-------- Working data --------

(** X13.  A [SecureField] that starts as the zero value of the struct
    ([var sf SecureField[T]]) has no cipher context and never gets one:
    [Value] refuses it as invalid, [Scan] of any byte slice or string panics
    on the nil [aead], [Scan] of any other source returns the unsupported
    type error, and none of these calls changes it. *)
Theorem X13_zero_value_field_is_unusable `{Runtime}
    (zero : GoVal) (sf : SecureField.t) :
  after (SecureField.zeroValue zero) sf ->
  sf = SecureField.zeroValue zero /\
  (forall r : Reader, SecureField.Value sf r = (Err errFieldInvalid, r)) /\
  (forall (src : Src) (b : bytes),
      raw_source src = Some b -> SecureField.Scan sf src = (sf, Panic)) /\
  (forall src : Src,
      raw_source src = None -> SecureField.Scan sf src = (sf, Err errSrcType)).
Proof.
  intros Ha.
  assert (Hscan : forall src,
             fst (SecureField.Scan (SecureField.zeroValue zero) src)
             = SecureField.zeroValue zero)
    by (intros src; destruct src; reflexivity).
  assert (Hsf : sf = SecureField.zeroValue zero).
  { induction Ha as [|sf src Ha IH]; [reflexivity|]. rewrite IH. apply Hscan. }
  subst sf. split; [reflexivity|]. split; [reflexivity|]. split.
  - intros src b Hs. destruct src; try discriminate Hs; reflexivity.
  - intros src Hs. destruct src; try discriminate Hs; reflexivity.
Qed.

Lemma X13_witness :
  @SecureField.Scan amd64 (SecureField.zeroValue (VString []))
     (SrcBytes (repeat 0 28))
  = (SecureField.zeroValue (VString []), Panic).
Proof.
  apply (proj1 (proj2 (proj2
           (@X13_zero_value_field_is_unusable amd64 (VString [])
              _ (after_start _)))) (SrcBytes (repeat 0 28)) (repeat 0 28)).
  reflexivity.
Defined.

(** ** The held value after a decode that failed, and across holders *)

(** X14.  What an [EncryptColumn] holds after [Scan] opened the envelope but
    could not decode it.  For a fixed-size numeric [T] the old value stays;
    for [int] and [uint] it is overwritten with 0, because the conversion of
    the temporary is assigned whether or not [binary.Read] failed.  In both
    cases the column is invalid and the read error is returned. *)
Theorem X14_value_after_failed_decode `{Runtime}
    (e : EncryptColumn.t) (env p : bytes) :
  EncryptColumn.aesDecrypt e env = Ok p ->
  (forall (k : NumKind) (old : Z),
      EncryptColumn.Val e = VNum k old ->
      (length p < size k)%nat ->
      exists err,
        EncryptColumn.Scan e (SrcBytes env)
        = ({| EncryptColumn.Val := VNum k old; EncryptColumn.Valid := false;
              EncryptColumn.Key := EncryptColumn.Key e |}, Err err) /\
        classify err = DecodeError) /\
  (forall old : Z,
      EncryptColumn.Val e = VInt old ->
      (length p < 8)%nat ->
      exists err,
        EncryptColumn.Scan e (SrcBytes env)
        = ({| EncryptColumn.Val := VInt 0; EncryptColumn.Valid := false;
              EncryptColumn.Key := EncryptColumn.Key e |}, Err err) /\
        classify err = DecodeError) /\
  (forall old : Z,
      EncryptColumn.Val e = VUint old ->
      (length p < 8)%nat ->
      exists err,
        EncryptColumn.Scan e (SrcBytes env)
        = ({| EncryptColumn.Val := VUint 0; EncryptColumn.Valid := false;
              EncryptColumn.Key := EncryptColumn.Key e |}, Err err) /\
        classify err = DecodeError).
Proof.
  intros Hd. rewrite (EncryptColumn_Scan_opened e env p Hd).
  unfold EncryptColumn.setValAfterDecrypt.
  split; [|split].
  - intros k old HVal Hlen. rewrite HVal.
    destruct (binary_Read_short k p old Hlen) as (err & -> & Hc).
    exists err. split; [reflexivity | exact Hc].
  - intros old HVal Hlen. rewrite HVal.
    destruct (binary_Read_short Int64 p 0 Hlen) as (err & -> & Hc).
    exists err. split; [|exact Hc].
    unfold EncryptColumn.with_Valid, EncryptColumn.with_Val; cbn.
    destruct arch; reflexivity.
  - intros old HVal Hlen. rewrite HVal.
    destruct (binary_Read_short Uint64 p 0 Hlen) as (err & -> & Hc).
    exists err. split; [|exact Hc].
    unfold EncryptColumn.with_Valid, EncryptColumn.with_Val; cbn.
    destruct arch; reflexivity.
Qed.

--------
-------- Working data --------

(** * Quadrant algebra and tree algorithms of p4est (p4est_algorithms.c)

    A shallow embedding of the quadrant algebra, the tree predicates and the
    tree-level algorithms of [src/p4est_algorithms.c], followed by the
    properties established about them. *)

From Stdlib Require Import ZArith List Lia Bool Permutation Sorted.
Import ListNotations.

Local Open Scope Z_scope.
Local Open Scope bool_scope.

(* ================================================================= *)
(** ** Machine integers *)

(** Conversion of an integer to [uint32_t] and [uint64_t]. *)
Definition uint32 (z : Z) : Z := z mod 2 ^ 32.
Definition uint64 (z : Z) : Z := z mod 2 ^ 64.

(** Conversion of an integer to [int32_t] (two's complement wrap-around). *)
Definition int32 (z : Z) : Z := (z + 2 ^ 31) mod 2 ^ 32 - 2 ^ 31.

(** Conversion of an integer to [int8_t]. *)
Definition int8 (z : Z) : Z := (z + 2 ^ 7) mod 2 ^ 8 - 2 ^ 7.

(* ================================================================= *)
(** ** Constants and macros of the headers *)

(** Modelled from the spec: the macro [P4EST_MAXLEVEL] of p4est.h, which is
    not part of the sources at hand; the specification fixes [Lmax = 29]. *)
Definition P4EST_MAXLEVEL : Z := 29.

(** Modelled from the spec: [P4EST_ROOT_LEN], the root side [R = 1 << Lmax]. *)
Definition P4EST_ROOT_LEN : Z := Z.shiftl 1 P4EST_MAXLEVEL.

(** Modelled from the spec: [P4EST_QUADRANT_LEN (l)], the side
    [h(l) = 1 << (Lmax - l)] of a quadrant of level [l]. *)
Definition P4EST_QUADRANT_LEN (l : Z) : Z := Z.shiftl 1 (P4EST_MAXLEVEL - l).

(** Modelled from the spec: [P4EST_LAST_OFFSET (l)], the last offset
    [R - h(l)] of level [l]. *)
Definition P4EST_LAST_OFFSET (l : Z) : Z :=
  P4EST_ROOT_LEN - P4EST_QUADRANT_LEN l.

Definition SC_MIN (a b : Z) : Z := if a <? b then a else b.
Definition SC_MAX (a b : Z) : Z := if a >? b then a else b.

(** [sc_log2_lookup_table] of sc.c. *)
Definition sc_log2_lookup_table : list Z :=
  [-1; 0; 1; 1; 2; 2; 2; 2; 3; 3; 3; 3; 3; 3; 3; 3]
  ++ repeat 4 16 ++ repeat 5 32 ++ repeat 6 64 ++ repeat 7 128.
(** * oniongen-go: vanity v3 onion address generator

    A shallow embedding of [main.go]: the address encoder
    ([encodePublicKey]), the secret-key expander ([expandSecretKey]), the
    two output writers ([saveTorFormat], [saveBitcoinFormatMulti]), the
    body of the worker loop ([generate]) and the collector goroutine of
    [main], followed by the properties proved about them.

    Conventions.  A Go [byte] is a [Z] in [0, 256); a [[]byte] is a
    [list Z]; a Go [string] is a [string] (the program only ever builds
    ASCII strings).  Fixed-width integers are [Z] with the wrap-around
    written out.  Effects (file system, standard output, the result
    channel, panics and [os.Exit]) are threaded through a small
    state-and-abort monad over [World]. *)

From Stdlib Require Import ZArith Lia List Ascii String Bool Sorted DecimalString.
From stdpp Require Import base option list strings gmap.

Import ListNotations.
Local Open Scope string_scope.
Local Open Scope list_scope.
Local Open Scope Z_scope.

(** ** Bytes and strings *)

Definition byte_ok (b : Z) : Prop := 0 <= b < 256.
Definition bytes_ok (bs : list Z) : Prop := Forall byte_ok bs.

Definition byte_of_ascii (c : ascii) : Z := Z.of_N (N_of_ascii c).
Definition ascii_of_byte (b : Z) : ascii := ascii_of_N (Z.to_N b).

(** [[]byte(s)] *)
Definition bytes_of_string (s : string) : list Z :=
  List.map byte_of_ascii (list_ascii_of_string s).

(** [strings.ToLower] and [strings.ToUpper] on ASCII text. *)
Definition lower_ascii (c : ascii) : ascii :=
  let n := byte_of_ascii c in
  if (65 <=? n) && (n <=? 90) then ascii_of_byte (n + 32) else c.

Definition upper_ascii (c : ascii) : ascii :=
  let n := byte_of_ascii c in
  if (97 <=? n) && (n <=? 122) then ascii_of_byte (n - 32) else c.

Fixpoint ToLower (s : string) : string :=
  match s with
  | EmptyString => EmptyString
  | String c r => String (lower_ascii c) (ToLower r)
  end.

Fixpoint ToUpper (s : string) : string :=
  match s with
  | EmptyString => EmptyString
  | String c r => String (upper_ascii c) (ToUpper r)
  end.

--------

The problem:
The response should hold exactly the lines starting at the line with "[R - h(l)] of level [l]. *)" and ending at the line with "A shallow embedding of [main.go]: the", and no other line of the material above.

Output for this task:
    [R - h(l)] of level [l]. *)
Definition P4EST_LAST_OFFSET (l : Z) : Z :=
  P4EST_ROOT_LEN - P4EST_QUADRANT_LEN l.

Definition SC_MIN (a b : Z) : Z := if a <? b then a else b.
Definition SC_MAX (a b : Z) : Z := if a >? b then a else b.

(** [sc_log2_lookup_table] of sc.c. *)
Definition sc_log2_lookup_table : list Z :=
  [-1; 0; 1; 1; 2; 2; 2; 2; 3; 3; 3; 3; 3; 3; 3; 3]
  ++ repeat 4 16 ++ repeat 5 32 ++ repeat 6 64 ++ repeat 7 128.
(** * oniongen-go: vanity v3 onion address generator

    A shallow embedding of [main.go]: the address encoder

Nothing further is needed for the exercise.